Plane Hunt Fails to Replicate Signal as Search Narrows

Ships combing the Indian Ocean for a missing Malaysian Air jet failed to detect new pings that might point the way to the jet’s flight recorders, as investigators narrowed the search area by almost two-thirds.

Australia’s Ocean Shield heard no more sounds after picking up signals this weekend, the Joint Agency Coordination Centre said today. Detecting pulses consistent with transmissions from the black boxes is essential before sending an unmanned submarine to scour the seabed.

Investigators are racing against time to pick up the pings again because beacons on the cockpit-voice and flight-data recorders are nearing the end of their batteries’ 30-day lifespan since Flight 370’s March 8 disappearance. What they don’t know is whether they have strayed out of range or whether the pingers’ power is fading.

“The fact that they haven’t been able to replicate it isn’t surprising,” said John Fish, a principal of Bourne, Massachusetts-based American Underwater Search & Survey Ltd. “That they have a position now is pretty much a game changer compared to before the weekend.”

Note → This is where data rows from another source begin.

(* ===== verification/Reconciliation.v ===== *)
(** * Reconciliation ([reconciliation/hot_cold_consistency.py],
    [reconciliation/dual_write_harness.py])

    The hot/cold comparison with its drift SLO, and the daily sample of
    legacy against transaction-derived candles.  Bars and candles are
    third-party models: their fields are those the code reads, with the text
    of the symbol; aware times are microseconds since the epoch.  The
    providers and [random.Random(seed).sample] are arguments. *)
From S2P Require Import Prelude PyDict PyDecimal NasKey PyTime Aggregation.
From Stdlib Require Import Ascii.
Open Scope py_scope.
Open Scope string_scope.
Open Scope list_scope.
Open Scope Z_scope.

(** ** Two dicts side by side: what both harnesses share *)

Section keyed.
Context {K V : Type} `{EqDecision K} (eqv : V → V → bool).

(** [for key, v in a.items(): if key in b: ...] *)
Definition common_step (b : dict K V) (acc : list K * list (K * V * V)) (item : K * V)
  : list K * list (K * V * V) :=
  match dget b item.1 with
  | None => acc
  | Some v' => if eqv item.2 v' then (acc.1 ++ [item.1], acc.2)
               else (acc.1, acc.2 ++ [(item.1, item.2, v')])
  end.
Definition common (a b : dict K V) : list K * list (K * V * V) := foldl (common_step b) ([], []) a.

(** [tuple(k for k in a if k not in b)] *)
Definition only (a b : dict K V) : list K := filter (λ k, negb (dmem b k)) (dkeys a).

(** [for x in xs: m[key(x)] = x] *)
Definition index_by {A} (key : A → K) (val : A → V) (xs : list A) : dict K V :=
  foldl (λ m x, dset m (key x) (val x)) [] xs.

(** The specification: the last element of a key. *)
Definition latest {A} (key : A → K) (k : K) (xs : list A) : option A := last (filter (λ x, key x = k) xs).

Lemma index_by_snoc {A} (key : A → K) (val : A → V) xs x :
  index_by key val (xs ++ [x]) = dset (index_by key val xs) (key x) (val x).
Proof using Type. unfold index_by. by rewrite foldl_app. Qed.

Lemma index_by_wf {A} (key : A → K) (val : A → V) xs : dict_wf (index_by key val xs).
Proof using Type. induction xs using rev_ind; [apply dict_wf_nil|]. rewrite index_by_snoc. by apply dict_wf_dset. Qed.

Lemma dget_index_by {A} (key : A → K) (val : A → V) xs k :
  dget (index_by key val xs) k = val <$> latest key k xs.
Proof using Type.
  unfold latest. induction xs as [|x xs IH] using rev_ind; [done|].
  rewrite index_by_snoc, filter_app. destruct (decide (key x = k)) as [<-|Hne].
  - rewrite dget_dset_eq. rewrite (filter_cons_True _ x []) by done. by rewrite filter_nil, last_snoc.
  - rewrite dget_dset_ne by done. rewrite (filter_cons_False _ x []) by done. by rewrite filter_nil, app_nil_r.
Qed.

Lemma index_by_length {A} (key : A → K) (val : A → V) xs : (length (index_by key val xs) ≤ length xs)%nat.
Proof using Type.
  induction xs as [|x xs IH] using rev_ind; [done|]. rewrite index_by_snoc, length_app. simpl.
  destruct (decide (key x ∈ dkeys (index_by key val xs))).
  - rewrite length_dset_mem by done. lia.
  - rewrite length_dset_new by done. lia.
Qed.

Lemma index_by_keys {A} (key : A → K) (val : A → V) xs k :
  k ∈ dkeys (index_by key val xs) ↔ k ∈ key <$> xs.
Proof using Type.
  induction xs as [|x xs IH] using rev_ind; [done|].
  rewrite index_by_snoc, dkeys_dset_elem, IH, fmap_app, elem_of_app. simpl. rewrite list_elem_of_singleton. tauto.
Qed.

Lemma common_snoc a x b : common (a ++ [x]) b = common_step b (common a b) x.
Proof. unfold common. by rewrite foldl_app. Qed.

Lemma only_snoc a x b :
  only (a ++ [x]) b = only a b ++ (if dmem b x.1 then [] else [x.1]).
Proof using Type.
  unfold only, dkeys. rewrite fmap_app, filter_app. f_equal. simpl. destruct (dmem b x.1) eqn:E.
  - rewrite filter_cons_False by (rewrite E; simpl; tauto). done.
  - rewrite filter_cons_True by (by rewrite E). done.
Qed.

(** Every key is matched, different or missing. *)
Lemma common_partition a b :
  (length (common a b).1 + length (common a b).2 + length (only a b) = length a)%nat.
Proof.
  induction a as [|x a IH] using rev_ind; [done|].
  rewrite common_snoc, only_snoc, !length_app. unfold common_step, dmem.
  destruct (dget b x.1); [destruct (eqv _ _)|]; cbn [fst snd length]; rewrite ?length_app; cbn [length]; lia.
Qed.

Lemma common_matched_elem a b k :
  k ∈ (common a b).1 ↔ ∃ v v', (k, v) ∈ a ∧ dget b k = Some v' ∧ eqv v v' = true.
Proof.
  induction a as [|[k' w] a IH] using rev_ind; [split; [by intros ?%elem_of_nil|intros (?&?&?%elem_of_nil&_); done]|].
  rewrite common_snoc. unfold common_step. simpl.
  setoid_rewrite elem_of_app. setoid_rewrite list_elem_of_singleton.
  destruct (dget b k') as [v'|] eqn:Hb; [destruct (eqv w v') eqn:He|]; simpl; rewrite ?elem_of_app, ?list_elem_of_singleton, IH.
  all: split; [naive_solver|].
  all: intros (v&v0&[?|Hx]&Hg&?); [eauto 6|injection Hx as -> ->; rewrite Hb in Hg; first [discriminate|injection Hg as <-; first [congruence|eauto]]].
Qed.

Lemma common_mismatch_elem a b k v v' :
  (k, v, v') ∈ (common a b).2 ↔ (k, v) ∈ a ∧ dget b k = Some v' ∧ eqv v v' = false.
Proof.
  induction a as [|[k' w] a IH] using rev_ind; [split; [by intros ?%elem_of_nil|intros (?%elem_of_nil&_); done]|].
  rewrite common_snoc. unfold common_step. simpl.
  rewrite elem_of_app, list_elem_of_singleton.
  destruct (dget b k') as [w'|] eqn:Hb; [destruct (eqv w w') eqn:He|]; simpl; rewrite ?elem_of_app, ?list_elem_of_singleton, IH.
  all: split; [naive_solver|].
  all: intros ([?|Hx]&Hg&?); [eauto|injection Hx as -> ->; rewrite Hb in Hg; first [discriminate|injection Hg as <-; first [congruence|eauto]]].
Qed.

Lemma only_elem a b k : k ∈ only a b ↔ k ∈ dkeys a ∧ dget b k = None.
Proof using Type.
  clear eqv. unfold only, dmem. rewrite list_elem_of_filter. destruct (dget b k); simpl; naive_solver.
Qed.

(** The specification of agreement. *)
Definition agree (o o' : option V) : Prop :=
  match o, o' with
  | Some v, Some v' => eqv v v' = true
  | None, None => True
  | _, _ => False
  end.

Lemma clean_iff a b :
  dict_wf a → dict_wf b →
  (length (only a b) + length (only b a) + length (common a b).2 = 0)%nat ↔ ∀ k, agree (dget a k) (dget b k).
Proof.
  intros Ha Hb. split.
  - intros Hlen k.
    assert (only a b = [] ∧ only b a = [] ∧ (common a b).2 = []) as (H1&H2&H3).
    { split; [|split]; apply nil_length_inv; lia. }
    destruct (dget a k) as [v|] eqn:Hva, (dget b k) as [v'|] eqn:Hvb; simpl.
    + apply not_false_is_true. intros He.
      assert ((k, v, v') ∈ (common a b).2) as Hin by (apply common_mismatch_elem; eauto using dget_Some_elem).
      rewrite H3 in Hin. by apply elem_of_nil in Hin.
    + assert (k ∈ only a b) as Hin by (apply only_elem; rewrite <- dget_is_Some; eauto).
      rewrite H1 in Hin. by apply elem_of_nil in Hin.
    + assert (k ∈ only b a) as Hin by (apply only_elem; rewrite <- dget_is_Some; eauto).
      rewrite H2 in Hin. by apply elem_of_nil in Hin.
    + done.
  - intros Hag.
    assert (only a b = [] ∧ only b a = [] ∧ (common a b).2 = []) as (->&->&->); [|done].
    split; [|split]; apply elem_of_nil_inv.
    + intros k [Hk Hn]%only_elem. apply dget_is_Some in Hk as [v Hv]. specialize (Hag k). by rewrite Hv, Hn in Hag.
    + intros k [Hk Hn]%only_elem. apply dget_is_Some in Hk as [v Hv]. specialize (Hag k). by rewrite Hv, Hn in Hag.
    + intros [[k v] v'] (Hin&Hv'&He)%common_mismatch_elem. apply elem_dget in Hin; [|done].
      specialize (Hag k). rewrite Hin, Hv' in Hag. simpl in Hag. congruence.
Qed.

End keyed.

(** ** Hot against cold ([HotColdConsistencyHarness]) *)

(** What the harness reads of an [InformationBarModel]. *)
Record bar := Bar {
  br_bar_label : string; br_genesis_ts : Z; br_ts_close : Z; br_exchange : string; br_symbol : string;
  br_open : decimal; br_high : decimal; br_low : decimal; br_close : decimal;
  br_volume : decimal; br_value : option decimal }.

(** [_BarKey], [_OHLCV] *)
Record BarKey := MkBarKey {
  bk_bar_label : string; bk_genesis_ts : string; bk_ts_close : string; bk_exchange : string; bk_symbol : string }.
Record OHLCV := MkOHLCV {
  o_open : decimal; o_high : decimal; o_low : decimal; o_close : decimal;
  o_volume : decimal; o_value : option decimal }.

#[export] Instance BarKey_eq_dec : EqDecision BarKey.
Proof. solve_decision. Defined.

Definition key_of (b : bar) : BarKey :=
  MkBarKey (br_bar_label b) (iso_time (br_genesis_ts b)) (iso_time (br_ts_close b)) (br_exchange b) (br_symbol b).
Definition ohlcv_of (b : bar) : OHLCV :=
  MkOHLCV (br_open b) (br_high b) (br_low b) (br_close b) (br_volume b) (br_value b).

(** [hot_ohlcv == cold_map[key]]: decimals compare as numbers. *)
Definition option_deqb (a b : option decimal) : bool :=
  match a, b with Some x, Some y => deqb x y | None, None => true | _, _ => false end.
Definition ohlcv_eqb (a b : OHLCV) : bool :=
  deqb (o_open a) (o_open b) && deqb (o_high a) (o_high b) && deqb (o_low a) (o_low b) &&
  deqb (o_close a) (o_close b) && deqb (o_volume a) (o_volume b) && option_deqb (o_value a) (o_value b).

Record HotColdReport := MkHotColdReport {
  hot_count : Z; cold_count : Z; matched_count : Z;
  ohlcv_mismatches : list (BarKey * OHLCV * OHLCV);
  hot_only_keys : list BarKey; cold_only_keys : list BarKey; threshold : decimal }.

(** [Decimal("0.0001")] *)
Definition DRIFT_SLO_THRESHOLD : decimal := Dec 1 (-4).

Definition mismatch_count (r : HotColdReport) : Z :=
  Z.of_nat (length (hot_only_keys r)) + Z.of_nat (length (cold_only_keys r)) + Z.of_nat (length (ohlcv_mismatches r)).
Definition drift (r : HotColdReport) : decimal :=
  let denom := Z.max (hot_count r) (cold_count r) in
  if denom =? 0 then dint 0 else ddiv (dint (mismatch_count r)) (dint denom).
Definition is_within_slo (r : HotColdReport) : bool := dltb (drift r) (threshold r).

(** [ConsistencyDriftError] is a [RuntimeError]. *)
Definition assert_within_slo (r : HotColdReport) : res unit :=
  if dleb (threshold r) (drift r) then Raise RuntimeError else Ok tt.

(** [HotColdConsistencyHarness.__init__]: the threshold it keeps *)
Definition new_harness (thr : decimal) : res decimal := if dleb thr (dint 0) then Raise ValueError else Ok thr.

Definition compare (thr : decimal) (hot_bars cold_bars : list bar) : HotColdReport :=
  let hot_map := index_by key_of ohlcv_of hot_bars in
  let cold_map := index_by key_of ohlcv_of cold_bars in
  let '(matched, mismatches) := common ohlcv_eqb hot_map cold_map in
  MkHotColdReport (Z.of_nat (length hot_bars)) (Z.of_nat (length cold_bars)) (Z.of_nat (length matched))
    mismatches (only hot_map cold_map) (only cold_map hot_map) thr.

(** [HotColdReport.summary()] *)
Record hot_cold_summary := HotColdSummary {
  hs_hot_count : Z; hs_cold_count : Z; hs_matched_count : Z; hs_mismatch_count : Z; hs_hot_only_count : Z;
  hs_cold_only_count : Z; hs_ohlcv_mismatch_count : Z; hs_drift : string; hs_threshold : string; hs_is_within_slo : bool }.
Definition hot_cold_report_summary (r : HotColdReport) : hot_cold_summary :=
  HotColdSummary (hot_count r) (cold_count r) (matched_count r) (mismatch_count r)
    (Z.of_nat (length (hot_only_keys r))) (Z.of_nat (length (cold_only_keys r)))
    (Z.of_nat (length (ohlcv_mismatches r))) (dstr (drift r)) (dstr (threshold r)) (is_within_slo r).

(** ** The daily sample ([DualWriteHarness]) *)

(** What the harness reads of a [CandleModel]. *)
Record candle_model := CandleModel {
  cm_ts_utc : Z; cm_open : decimal; cm_high : decimal; cm_low : decimal; cm_close : decimal;
  cm_volume : decimal; cm_value : option decimal }.

Record SymbolContract := MkSymbolContract { sc_symbol : string; sc_timeframe : string; sc_exchange : option string }.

Australia’s Ocean Shield detected two signals — one lasting two hours and 20 minutes and the other for 13 minutes. The vessel is pulling a U.S. Navy towed pinger locator listening for transmissions from the pingers on the Boeing Co. 777-200ER.

Eight Hours

The cumbersome search process requires about eight hours for the vessel to make one pass over a search zone. That may explain why sounds haven’t been heard since the weekend, Fish said in an interview. While less probable, it’s also possible that the pingers’ batteries failed, he said. Batteries typically last longer than their 30-day certification, he said.

A ship towing the locator follows a “ladder pattern,” with each leg of the search followed by a second pass in the opposite direction “on a slightly different heading,” the U.S. Navy’s Seventh Fleet said in an e-mailed statement. The course adjustments on each pass steadily expand the patrol zone.

Today’s surveillance in the Indian Ocean was planned for 77,580 square kilometers (29,950 square miles), with as many as 11 planes and 14 ships taking part, the JACC said. Yesterday’s search spanned 216,000 square kilometers.

Sending too many ships to the locations where the pings were detected would make the area “very noisy,” according to retired Air Chief Marshal Angus Houston, who leads the JACC.

‘Utter Silence’

“In terms of the environment, we can’t have too many ships in the area,” Houston told reporters at Royal Australian Air Force Base Pearce, near Perth. “When you’re dealing with these transmissions, you need utter silence.”

The Ocean Shield has a submersible, the Bluefin-21, ready for launch once the search zone is refined, Houston said. Water depths in the area exceed about 4,500 meters (14,800 feet), and extend down to more than 5,000 meters in parts, Houston said.

Detecting a pinger signal for more than two hours suggests that what the Ocean Shield picked up was more than a false alarm, according to Fish of American Underwater Search & Survey, which has been involved in several efforts to find aircraft that crashed in oceans.

“That speaks volumes,” Fish said. “That is exactly what you would expect to find.”

False signals tend to be shorter in duration and difficult to replicate, he said. The ship detecting it a second time also indicates that it may be nearing the crash site, he said.

Sonar Technology

The side-scan sonar carried by the Bluefin-21 is the same technology that was used to find the remains of Air France Flight 447, which crashed in the Atlantic Ocean in 2009 in 3,900 meters of water. The Bluefin’s operational depth is 4,500 meters.

The Malaysian Airline System Bhd. (MAS) plane disappeared en route to Beijing from Kuala Lumpur with 239 people on board, triggering a search that is now the longest for a modern jetliner. Flight 370 was deliberately steered off course to a path that ended in the Indian Ocean, Malaysian Prime Minister Najib Razak has said.

Locator beacons on the black boxes have non-rechargeable lithium batteries. The power cells like those on Flight 370’s pingers usually last three to five days longer than the 30-day specification at full signal power, according to pinger maker Dukane Seacom, a unit of Hollywood, Florida-based Heico Corp. (HEI/A)

After that, the signal will fade as the batteries weaken and then go dead within days, Dukane Seacom President Anish Patel said last week in an interview.

Pinger Range

The range of the pings is a mile, according to manuals from Honeywell International Inc. (HON), the maker of the black boxes. That may make the signals hard to pick up even if an underwater microphone is over the correct location. The pulses from the beacons don’t mark a location, just that the units are nearby.

“It takes a fair bit of effort once you’ve picked up the signal,” said Justin Manley, director of business development for pinger manufacturer Teledyne Benthos, a unit of Thousand Oaks, California-based Teledyne Technologies Inc.

While a Chinese ship also reported hearing an underwater pulse this weekend, that was detected about 600 kilometers (373 miles) away, according to a map on JACC’s website.

“We just need to let Ocean Shield continue its work with the towed pinger to try and find another transmission from whatever is down there,” Houston said.